(** X7.  One slash at the end of the base address is dropped before the
    path is appended: a base given with it and the same base given
    without it lead to the same calls. *)
Theorem base_trailing_slash_ignored
    (b t : string) (ep : Endpoint) (m : Method) (fields : list (string * JsVal)) (w : World) :
  ends_with_slash b = false ->
  strip_slash (b ++ "/") = b
  /\ swFetch (b ++ "/") t ep m fields w = swFetch b t ep m fields w.
Proof.
  intros H. split; [apply strip_slash_added|].
  unfold swFetch. rewrite strip_slash_added, (strip_slash_none b H). reflexivity.
Qed.

Lemma reply_cases (path : string) (r : Reply) :
  match r with
  | NoResponse message => @throw JsVal message
  | Response status text json =>
      if (200 <=? status) && (status <=? 299)
      then match json with Some v => ret v | None => throw (JSON_parse_error text) end
      else throw (path ++ " " ++ show_Z status ++ ": " ++ text)
  end
  = lift (match reply_value r with Some v => Ok v | None => Throw (reply_error path r) end).
Proof.
  destruct r as [message | status text [v |]]; cbn [reply_value reply_error];
    try destruct ((200 <=? status) && (status <=? 299)); reflexivity.
Qed.

Lemma orders_get_path_eq (s e page : string) :
  request_path GetOrders GET
    [("StartDate", JStr s); ("EndDate", JStr e); ("Page", JStr page); ("PageSize", JStr "500")]
  = orders_get_path s e page.
Proof.
  unfold request_path, orders_get_path, orders_query, URLSearchParams.
  cbn [map fst snd js_String String.concat endpoint_path].
  change (urlencode "StartDate") with "StartDate".
  change (urlencode "EndDate") with "EndDate".
  change (urlencode "Page") with "Page".
  change (urlencode "PageSize") with "PageSize".
  change (urlencode "500") with "500".
  repeat rewrite append_assoc. cbn [append]. reflexivity.
Qed.

Lemma order_get_path_eq (id : string) :
  request_path GetOrder GET [("OrderID", JStr id)] = order_get_path id.
Proof. reflexivity. Qed.

(** X8.  [listOrders] sends the POST request; when its reply is a success,
    that is the result and nothing else is sent.  Otherwise it sends the
    GET request, whose address ends with the query string made of the same
    dates, the page and the page size, and the result is the reply to it:
    its value, or its error, which names the path with the query string
    when the reply is not OK.  The error of the first attempt is never
    what is raised. *)
Theorem listOrders_falls_back_to_GET (b t s e : string) (page : nat) (w : World) :
  let r1 := orders_replies w (orders_calls w) in
  let r2 := orders_replies w (S (orders_calls w)) in
  let page_text := NumberToString (page_number page) in
  let post := orders_post b t s e (page_number page) in
  let get_ := orders_get b t s e page_text in
  exists w',
    listOrders b t s e page w = Some (two_attempts (orders_get_path s e page_text) r1 r2, w')
    /\ sent w' = (match reply_value r1 with Some _ => [post] | None => [get_; post] end
                  ++ sent w)%list
    /\ orders_calls w'
       = (orders_calls w + match reply_value r1 with Some _ => 1 | None => 2 end)%nat
    /\ untouched_by_http w w' /\ order_calls w' = order_calls w.
Proof.
  cbv zeta. unfold listOrders, try_catch, swFetch, bind at 1, fetch, two_attempts.
  cbv zeta. rewrite reply_cases. unfold lift at 1.
  destruct (reply_value (orders_replies w (orders_calls w))) as [v |].
  - eexists. split; [reflexivity|]. cbn. repeat split. lia.
  - unfold bind. cbn [orders_replies orders_calls].
    rewrite reply_cases. unfold lift.
    cbn [js_String]. rewrite orders_get_path_eq.
    eexists. split; [reflexivity|]. cbn. repeat split. lia.
Qed.

(** X9.  [getOrder] does the same for one order: the identifier goes as it
    is in the POST request and as a string, in the query string, in the
    GET request that follows a failed POST; an error of that request for a
    reply that is not OK names the path with the query string. *)
Theorem getOrder_falls_back_to_GET (b t : string) (orderId : JsVal) (w : World) :
  let r1 := order_replies w (order_calls w) in
  let r2 := order_replies w (S (order_calls w)) in
  let id_text := js_String orderId in
  let post := order_post b t orderId in
  let get_ := order_get b t id_text in
  exists w',
    getOrder b t orderId w = Some (two_attempts (order_get_path id_text) r1 r2, w')
    /\ sent w' = (match reply_value r1 with Some _ => [post] | None => [get_; post] end
                  ++ sent w)%list
    /\ order_calls w'
       = (order_calls w + match reply_value r1 with Some _ => 1 | None => 2 end)%nat
    /\ untouched_by_details w w'.
Proof.
  cbv zeta. unfold getOrder, try_catch, swFetch, bind at 1, fetch, two_attempts.
  cbv zeta. rewrite reply_cases. unfold lift at 1.
  destruct (reply_value (order_replies w (order_calls w))) as [v |].
  - eexists. split; [reflexivity|]. cbn. repeat split. lia.
  - unfold bind. cbn [order_replies order_calls].
    rewrite reply_cases. unfold lift.
    rewrite order_get_path_eq.
    eexists. split; [reflexivity|]. cbn. repeat split. lia.
Qed.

※ ※ ※

**WORK TASK:** Show every line from the entries above in which "JStr" appears.

**SOLUTION TO THIS PROBLEM:**
    [("StartDate", JStr s); ("EndDate", JStr e); ("Page", JStr page); ("PageSize", JStr "500")]
  request_path GetOrder GET [("OrderID", JStr id)] = order_get_path id.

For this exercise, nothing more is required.